I looked it up and you are absolutely right, I stand corrected.
Thanks, I hate it when I pass on misinformation!


----------



## leukos (Mar 17, 2006)

Space blankets are light and small and are good insurance for emergency situations. I'm not sure what is so spaceage about them though, I think I remember an article at equippedtosurvive.org saying that a heavy duty plastic bag was just as effective and maybe even preferable as it is easy to use it as a poncho.


----------



## AJ_Dual (Mar 17, 2006)

03lab said:


> Good post zespectre!
> 
> AJ Dual, did you see it here?



Yes, that's it!. Thanks.

Makes me nuts when I can't remember where I saw something. I've got so many bookmarks on junk that I might as well just surf looking for it anyway.

BTW, they're called "Space blankets" because NASA first used it as thermal and sun shielding. (Except they used gold because of higher efficiency or non-reactivity, and cost wasn't an issue.) They put a big sheet of it on Skylab when one of the radiator "wings" broke off to cut down on the sunlight heating the station. 

The bases of the Apollo lunar landers are wrapped in the stuff, as are many satellites and space probes. If you google up the pictures, you'll find several examples.

It's flimsy stuff to be sure, but it's not like there's any wind up there.


----------



## wylde21 (Mar 17, 2006)

The term "space" blanket came from the original development of the aluminized Polyester (Mylar, usually) film that is used for these. The film was developed for use in space as an insulator (from radiative heat flow generated by direct and reflected solar energy...convective transfer is not a concern in non-atmosphere of space) for satellites and the like. These are intended to be used in emergency situations, and as one time use items.


----------



## Sub_Umbra (Mar 17, 2006)

In the 70s I spent lots of time climbing/camping/fishing in Alaska. I always took one of the larger, heavier space blankets with me. I never had to use it to keep warm but it was very handy and I always had one in my kit. Back then, from my point of view, the space blanket did two jobs which is what made it so carryable. Since it was waterproof and actually had grommets in the reinforced corners it made a nice little tarp. If I had to cache part of my gear for the day I could wrap it in the SB and it would still be dry when I came back. Sometimes when it rained I would tie it up as a cooking/dining 'fly' and avoid having to cook and eat cooped up in a tiny tent.
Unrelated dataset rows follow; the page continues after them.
(** INSERT INTO queue_edges for the children in turn; an edge that is already
    there violates the primary key. *)
Fixpoint insert_edges (edges : gset (string * string)) (id : string) (children : list string) : res (gset (string * string)) :=
  match children with
  | [] => Ok edges
  | c :: r => if bool_decide ((id, c) ∈ edges) then Err "UNIQUE constraint failed: queue_edges"
              else insert_edges ({[(id, c)]} ∪ edges) id r
  end.

Definition save (w : objectWriter) (n : contentNode) : res (fragment * objectWriter) :=
  match node_raw n with
  | None => Err "json"
  | Some raw =>
      if len raw >? maxObjectBytes then Err "content node exceeds storage bound"
      else
        let id := content_id raw in
        match ow_known w !! id with
        | Some b => if bool_decide (b = raw) then Ok (reference id, w) else Err "content hash collision"
        | None =>
            match readObject (ow_tx w) id with
            | ObjOk old =>
                if bool_decide (old = raw)
                then Ok (reference id, mkWriter (ow_tx w) (<[id := raw]> (ow_known w)))
                else Err "content hash collision"
            | ObjMissing =>
                let '(codec, data) := pack raw in
                edges ← insert_edges (cd_edges (ow_tx w)) id (nodeRefs n);
                Ok (reference id,
                    mkWriter (mkContentDB (<[id := mkRow codec (len raw) data]> (cd_content (ow_tx w))) edges)
                             (<[id := raw]> (ow_known w)))
            | ObjErr e => Err e
            end
        end
  end.

(** [encoding/hex.DecodeString]. *)
Fixpoint hex_DecodeString (b : bytes) : option bytes :=
  match b with
  | [] => Some []
  | h :: l :: r => x ← hex_value h; y ← hex_value l; t ← hex_DecodeString r; Some (chr (x * 16 + y) :: t)
  | _ => None
  end.

(** The loop that cuts [data] into chunks; a step consumes at least a byte. *)
Fixpoint save_chunks (fuel : nat) (w : objectWriter) (data : bytes) : res (list string * objectWriter) :=
  match fuel with
  | O => Ok ([], w)
  | S f =>
      match data with
      | [] => Ok ([], w)
      | _ =>
          let n := if len data >? chunkBytes then chunkBytes else len data in
          '(fr, w1) ← save w (zero_node <| nd_Kind := "bytes" |> <| nd_Data := take (Z.to_nat n) data |>);
          '(cs, w2) ← save_chunks f w1 (drop (Z.to_nat n) data);
          Ok (fr_Ref fr :: cs, w2)
      end
  end.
To me it was worthwhile to carry the SB's small weight as a mini tarp and the fact that it had other uses in an emergency were lagniappe. Great utility!


----------



## NeonLights (Mar 17, 2006)

I keep at least one space blanket and one of the space blanket "bags" in my emergency kit. Haven't needed to use them yet, but they are cheap enough and compact enough, it makes sense to have them around.

-Keith


----------



## thesurefire (Mar 17, 2006)

NeonLights said:


> I keep at least one space blanket and one of the space blanket "bags" in my emergency kit. Haven't needed to use them yet, but they are cheap enough and compact enough, it makes sense to have them around.
> 
> -Keith



Very well said.


----------



## SilverFox (Mar 17, 2006)

I carry a modified space blanket in my kayak survival gear. Its intended use is for hypothermia recovery.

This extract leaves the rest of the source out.